Turkey reportedly preparing to send members of Sultan Murad Division to Azerbaijan

NORTH AND EAST SYRIA — Several media outlets have reported that Turkey is in the process of equipping a group of fighters from the predominantly Syrian Turkmen Sultan Murad Division for deployment to Azerbaijan.

Several buses carrying hundreds of Sultan Murad Division fighters reportedly gathered at the Hor Kals border crossing east of Azaz, north of Holob (Aleppo), in preparation for their transfer to Azerbaijan.

The fighters being sent to Azerbaijan will supposedly be used to guard sections of the Armenia–Azerbaijan border and public facilities in exchange for a salary of $1,800 per month.
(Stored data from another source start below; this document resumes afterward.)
(** *** convertFileToText

    The [console.log] for files above 10MB writes nothing the result
    depends on and is left out. *)
Definition convertFileToText (file : File) : result string :=
  let fileName := toLowerCase (name file) in
  let fileType := toLowerCase (type file) in
  if isTextFile fileName fileType then readTextFile file
  else if isJsonFile fileName fileType then
    text <- readTextFile file ;;
    tryCatch (json <- JSON_parse P text ;; Ok (JSON_stringify P json 2))
             (fun _ => Ok text)
  else if isMarkupFile fileName fileType then readTextFile file
  else if isScriptFile fileName fileType then readTextFile file
  else if isWordFile fileName fileType then convertDocxToText file
  else if isExcelFile fileName fileType then convertExcelToText file
  else if isPdfFile fileName fileType then convertPdfToText file
  else if isImageFile fileName fileType then convertImageToText file
  else if isArchiveFile fileName then convertArchiveToText file
  else if isSvgFile fileName fileType then readTextFile file
  else if isLogFile fileName then readTextFile file
  else
    tryCatch
      (uint8Array <- File_arrayBuffer P file ;;
       if isBinary uint8Array
       then Ok (extractBinaryFileInfo file uint8Array)
       else readTextFile file)
      (fun _ => Throw (unsupported fileType)).

(** *** Which branch takes a file

    The conditions of [convertFileToText] in the order the chain
    tests them, as a classification of its own. *)
Inductive Strategy : Type :=
| TextRule | JsonRule | MarkupRule | ScriptRule | WordRule | ExcelRule
| PdfRule | ImageRule | ArchiveRule | SvgRule | LogRule | FallbackRule.

Definition dispatch (fileName fileType : string) : Strategy :=
  if isTextFile fileName fileType then TextRule
  else if isJsonFile fileName fileType then JsonRule
  else if isMarkupFile fileName fileType then MarkupRule
  else if isScriptFile fileName fileType then ScriptRule
  else if isWordFile fileName fileType then WordRule
  else if isExcelFile fileName fileType then ExcelRule
  else if isPdfFile fileName fileType then PdfRule
  else if isImageFile fileName fileType then ImageRule
  else if isArchiveFile fileName then ArchiveRule
  else if isSvgFile fileName fileType then SvgRule
  else if isLogFile fileName then LogRule
  else FallbackRule.

Definition strategyOf (file : File) : Strategy :=
  dispatch (toLowerCase (name file)) (toLowerCase (type file)).

End Strategies.

End FileConverter.

(* ================================================================== *)
(** * A sample platform and sample files *)
(* ================================================================== *)

Module Samples.
Import JsString FileConverter.

(** JSON values stand for themselves as text; only ["[1]"] parses. *)
Definition samplePlatform : Platform :=
  {| JSONValue := string;
     JSON_parse := fun text =>
       if String.eqb text "[1]" then Ok text
       else Throw "Unexpected token";
     JSON_stringify := fun json indent =>
       "[" ++ nl ++ repeat " " indent ++ "1" ++ nl ++ "]";
     FileReader_readAsText := fun file =>
       if String.eqb (name file) "broken.json" then Ok "{oops"
       else if String.eqb (name file) "locked.dat" then Throw "NotReadableError"
       else Ok "[1]";
     File_arrayBuffer := fun file =>
       if String.eqb (name file) "blob.bin"
          || String.eqb (name file) "damaged.pdf"
       then Ok [x41; x42; x00; x43]
       else Ok [x5b; x31; x5d];
     mammoth_extractRawText := fun _ => Throw "not a DOCX";
     XLSX_read := fun _ => Throw "not a workbook";
     pdfjs_getDocument := fun data =>
       match data with
       | x41 :: _ => Throw "Invalid PDF structure"
       | _ => Ok [["Hello"; "world"]]
       end;
     Tesseract_recognize := fun _ => Throw "worker failed";
     Image_naturalSize := fun _ => Ok (640, 480)%N;
     JSZip_loadAsync := fun _ => Throw "not a zip";
     Date_toLocaleString := fun _ => "1/1/1970, 12:00:00 AM" |}.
Many of those being sent have only recently returned from Libya, another of Turkey’s ongoing foreign theaters of conflict.

A source close to the Turkish-backed Syrian National Army, of which the Sultan Murad Division is a part, said That Turkey is preparing dozens of members of its armed opposition factions in northwestern Syria with the aim of sending them to fight in Azerbaijan.

Last week, Armenian Minister of Foreign Affairs Zohrab Mnatsakanyan, accused Turkish authorities of transporting foreign fighters to neighboring Azerbaijan.

Armenia and Azerbaijan have been locked in a decades long dispute over the territory of Nagorno-Karabakh. From 1988 to 1994, a war was fought between the majority ethnic Armenians of Nagorno-Karabakh backed by Armenia and the Republic of Azerbaijan. By the wars end, Armenian was in full control of the territory with few exceptions, including areas of Azerbaijan outside Nagorno-Karabakh connecting the enclave with Armenia.

Tensions between the two sides even predate the 1988 conflict, with violence occurring between them while they were both republics under Soviet rule.

In July of this year, clashes erupted after an Azerbaijani patrol attempted to cross the border and were met with fire from Armenian forces. Artillery and drone strikes were exchanged between the two sides for days, resulting in over a dozen casualties.

Mnatsakanyan’s accusations came in response to the threat of the Turkish Deputy Foreign Minister, Yavuz Selim Kiran, in which he called on Armenia to withdraw immediately from the Karabakh region, accusing it of escalating tension and representing the biggest obstacle to the stability and security of the region.

Earlier, Turkey had sent ground and air forces to the Azerbaijani capital of Baku to conduct joint military training with Azerbaijani forces on the Armenian border.